-- Input data follows --

(** * pubsub.core.callables: signature introspection of listeners

    A shallow embedding of [src/pubsub/core/callables.py] and the
    properties of its listener classification ([getRawFunction], [getID],
    [ListenerMismatchError]) and signature extraction ([CallArgsInfo],
    [getArgs]).

    Python values are modelled as follows.
    - a [str] is a [string]; an [int] index is a [Z], with Python's negative
      indexing written out in [py_index];
    - a [dict] is an insertion-ordered association list with unique keys
      ([Dict]): the code depends on the order of [keys()], [values()] and
      [items()];
    - a raised exception is the [Raise] branch of [result];
    - the tuple returned by [inspect.getfullargspec] is the record
      [FullArgSpec]; the module only runs its "Python 3.5 or above" branch
      (it unpacks with [[*a, *b]], which older versions do not parse). *)

From Stdlib Require Import List String Ascii ZArith Bool Lia.
Import ListNotations.
Local Open Scope string_scope.
Local Open Scope list_scope.
Local Open Scope Z_scope.

Set Implicit Arguments.

(** ** Values, exceptions *)

(** Values that can appear as a declared default.  [VNoDefault] is an
    instance of the class [NO_DEFAULT]. *)
Inductive PyVal : Type :=
| VNone
| VInt (z : Z)
| VStr (s : string)
| VNoDefault.

(** [AUTO_TOPIC], line 23. *)
Definition AUTO_TOPIC : string :=
  "## your listener wants topic object ## (string unlikely to be used by caller)".

(** [value == AUTO_TOPIC]: equality with a [str]. *)
Definition eq_AUTO_TOPIC (v : PyVal) : bool :=
  match v with
  | VStr s => String.eqb s AUTO_TOPIC
  | _ => false
  end.

(** [isinstance(value, NO_DEFAULT)]. *)
Definition is_NO_DEFAULT (v : PyVal) : bool :=
  match v with
  | VNoDefault => true
  | _ => false
  end.

(** The state of a [ListenerMismatchError] after [__init__]; [module] is
    what [getModule] returned, a module name or [None]. *)
Record ListenerMismatch : Type := mkListenerMismatch {
  lme_msg : string;
  lme_module : option string;
  lme_idStr : string;
  lme_args : list PyVal
}.

Inductive exn : Type :=
| KeyError (key : string)
| IndexError
| ValueError (msg : string)
| ListenerMismatchError (e : ListenerMismatch).

Inductive result (A : Type) : Type :=
| Ok (a : A)
| Raise (e : exn).
Arguments Ok {A} a.
Arguments Raise {A} e.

-- Input data concluded --

Retype the records above exactly.

◆ Answer:
(** * pubsub.core.callables: signature introspection of listeners

    A shallow embedding of [src/pubsub/core/callables.py] and the
    properties of its listener classification ([getRawFunction], [getID],
    [ListenerMismatchError]) and signature extraction ([CallArgsInfo],
    [getArgs]).

    Python values are modelled as follows.
    - a [str] is a [string]; an [int] index is a [Z], with Python's negative
      indexing written out in [py_index];
    - a [dict] is an insertion-ordered association list with unique keys
      ([Dict]): the code depends on the order of [keys()], [values()] and
      [items()];
    - a raised exception is the [Raise] branch of [result];
    - the tuple returned by [inspect.getfullargspec] is the record
      [FullArgSpec]; the module only runs its "Python 3.5 or above" branch
      (it unpacks with [[*a, *b]], which older versions do not parse). *)

From Stdlib Require Import List String Ascii ZArith Bool Lia.
Import ListNotations.
Local Open Scope string_scope.
Local Open Scope list_scope.
Local Open Scope Z_scope.

Set Implicit Arguments.

(** ** Values, exceptions *)

(** Values that can appear as a declared default.  [VNoDefault] is an
    instance of the class [NO_DEFAULT]. *)
Inductive PyVal : Type :=
| VNone
| VInt (z : Z)
| VStr (s : string)
| VNoDefault.

(** [AUTO_TOPIC], line 23. *)
Definition AUTO_TOPIC : string :=
  "## your listener wants topic object ## (string unlikely to be used by caller)".

(** [value == AUTO_TOPIC]: equality with a [str]. *)
Definition eq_AUTO_TOPIC (v : PyVal) : bool :=
  match v with
  | VStr s => String.eqb s AUTO_TOPIC
  | _ => false
  end.

(** [isinstance(value, NO_DEFAULT)]. *)
Definition is_NO_DEFAULT (v : PyVal) : bool :=
  match v with
  | VNoDefault => true
  | _ => false
  end.

(** The state of a [ListenerMismatchError] after [__init__]; [module] is
    what [getModule] returned, a module name or [None]. *)
Record ListenerMismatch : Type := mkListenerMismatch {
  lme_msg : string;
  lme_module : option string;
  lme_idStr : string;
  lme_args : list PyVal
}.

Inductive exn : Type :=
| KeyError (key : string)
| IndexError
| ValueError (msg : string)
| ListenerMismatchError (e : ListenerMismatch).

Inductive result (A : Type) : Type :=
| Ok (a : A)
| Raise (e : exn).
Arguments Ok {A} a.
Arguments Raise {A} e.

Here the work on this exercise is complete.